Another thing I’m interested in either building or installing depending if others have already built tools, is a fix for developer tools on the mobile browser… In theory it would be easy to put together some basic things like logging, but a full blown debugger tool like in the sources panel of chromes developer tools… I’m sure theres some web tools for debugging, but they would need to be iframed in an extension and the input piped from the html and javascript of all the pages the extension was injected into… know anything like that?

Firefox Nightly supports PWAs. It’s my main mobile browser.

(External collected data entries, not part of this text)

(* ===== verification/Yaffs2Obj.v ===== *)
(** * YAFFS2 objects

    Drivers/MtYaffs2Dxe: the data of MtYaffs2Dxe.h and, from Scan.c, the tag
    parser, the object table and the two page processors. An object is a heap
    block reached only through its slot of [Volume->Objects], so a pointer to
    it is modelled by its object id; the sparse array itself is a finite map
    with the number of slots really allocated, and using a slot outside it is
    a fault. *)

From S2P Require Import Prelude Efi Nand.

(** ** MtYaffs2Dxe.h *)

Definition YAFFS2_TAG_SIZE : Z := 16.
Definition YAFFS2_DATA_PER_PAGE : Z := 2032.
Definition YAFFS2_SEQ_MIN : Z := 0x00001000.
Definition YAFFS2_SEQ_MAX : Z := 0xEFFFFF00.
Definition YAFFS2_TYPE_FILE : Z := 1.
Definition YAFFS2_TYPE_SYMLINK : Z := 2.
Definition YAFFS2_TYPE_DIR : Z := 3.
Definition YAFFS2_TYPE_HARDLINK : Z := 4.
Definition YAFFS2_TYPE_SPECIAL : Z := 5.
Definition YAFFS2_OBJECTID_ROOT : Z := 1.
Definition YAFFS2_OBJECTID_UNLINKED : Z := 3.
Definition YAFFS2_OBJECTID_DELETED : Z := 4.
Definition YAFFS2_CHUNK_UNSET : Z := 0xFFFFFFFF.

Record YAFFS2_TAGS := mkTags {
  t_SeqNumber : Z;
  t_ObjId : Z;
  t_ChunkId : Z;     (* 0 for header pages, 1+ for data pages *)
  t_NBytes : Z;
  t_IsHeader : bool
}.

Record YAFFS2_CHUNK_LOC := mkLoc {
  c_PageIndex : Z;
  c_NBytes : Z;
  c_SeqNumber : Z
}.

(** An entry of a fresh [Chunks] array: [SetMem (.., 0xFF)]. *)
Definition chunk_unset : YAFFS2_CHUNK_LOC :=
  mkLoc YAFFS2_CHUNK_UNSET 0xFFFFFFFF 0xFFFFFFFF.

(** [Parent] is the id of the parent object, [ChildHead] the children in list
    order, [o_Chunks] the entries of the chunk array that were set, with
    [o_ChunkAlloc] its allocated length (0 when [Chunks] is NULL). *)
Record YAFFS2_OBJECT := mkObj {
  o_ObjId : Z;
  o_ParentId : Z;
  o_Type : Z;
  o_Name : list Z;
  o_Mode : Z;
  o_MTime : Z;
  o_FileSize : Z;
  o_Alias : list Z;
  o_EquivId : Z;
  o_HeaderSeq : Z;
  o_HeaderPage : Z;
  o_Parent : option Z;
  o_ChildHead : list Z;
  o_ChunkCount : Z;
  o_ChunkAlloc : Z;
  o_Chunks : gmap Z YAFFS2_CHUNK_LOC
}.

(** A zeroed object with empty lists: what [FindOrCreateObject] allocates. *)
Definition new_object (id : Z) : YAFFS2_OBJECT :=
  mkObj id 0 0 (replicate 256 0) 0 0 0 (replicate 160 0) 0 0 0 None [] 0 0 ∅.

(** The object table of a volume: [Objects], [MaxObjId] and the pool it
    allocates from. [v_Slots] is [None] for a NULL array. *)
Record TABLE := mkTable {
  v_Objects : gmap Z YAFFS2_OBJECT;
  v_Slots : option Z;
  v_MaxObjId : Z;
  v_Pool : Pool
}.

You can enable PWAs in advanced settings.

You can debug mobile extensions. web-ext will also support debugging soon.

Firefox Focus made a pretty big splash in the mobile market.

I think you misunderstood, I am looking for a particular way of debugging… I want to be able to interact with a website on firefox mobile (using Android with a wireless keyboard and mouse like I am right now) in the same way I can interact with a website on firefox desktop but through some open source firefox extension since firefox mobile itself does not have this functionality… I think Chrome Dev Tools is open source, or at least they now give you the option to inspect Dev Tools the same way Dev Tools is used to inspect other websites… I really am only looking for the basics, like the Elements tab, Sourcs tab and the Console tab… I doubt that would be out of range of mobile devices… Either way, most of the work I do can be exclusively done through a browser portal now, so I’ve sorta moved everything to my Android device, including this browser extension I ported today for my cloud editor that gets injected into the GCP console where I can access the VM on compute engine (I run a shell script which downloads the latest version of a file from google drive and runs it with node (which has a debugger but not as familiar and not in a gui), the editor saves the file to google drive on a regular interval or on command)… everything’s working great so far… I mean, as a proof of concept for myself, I dont know what could be optimized in terms of cost accessibility (this Android is like $30 and the keyboard and mouse from ebay were about $20) and all of the functionality is there (editing still available offline with a progressive web app), including custom images and everything else available from the interface or gcloud sdk… Not sure if this thing is really what someone would want to download from the add on store though… part of the point is that its an open and customizable editor, you can see how I customized my editor here (the browser extension is just slightly modified from the chunk of code stringed in the bookmarklet file):

https://script.google.com/d/1UU4EGTpW34pIyR6zBUfblqG0CO-zFwZw_TMsy7SQvKzeZheaAwO82Cuj/edit?usp=sharing

this is what it looks like on my device:

https://drive.google.com/file/d/0BwA2KVlVFTQtc3hVemRpeUlfeVE/view?usp=drivesdk

I don’t think I know any such remote debugger. I’m not saying it does not exist, just that I don’t know about it.

Ok, thanks, Ill comment here if I find anything. Do you know of anybody in the Mozilla Firefox community interested in machine learning? I’ve been building my own personal JavaScript wrapper that calls Keras APIs… I’d say, having a ML interface in the most popular programming language on the planet and a very straight forward and complete means of working with ML JavaScript on the most popular and cost accessible operating system on the planet (Android) would give whatever contributions a true democraticization of ML their widest reaching potential, right? Democratizing ML is suppose to be the goal Google is pursuing, I wonder what their comments would be to my previous sentence… Anyways, Im just learning but find all this stuff absolutely fascinating.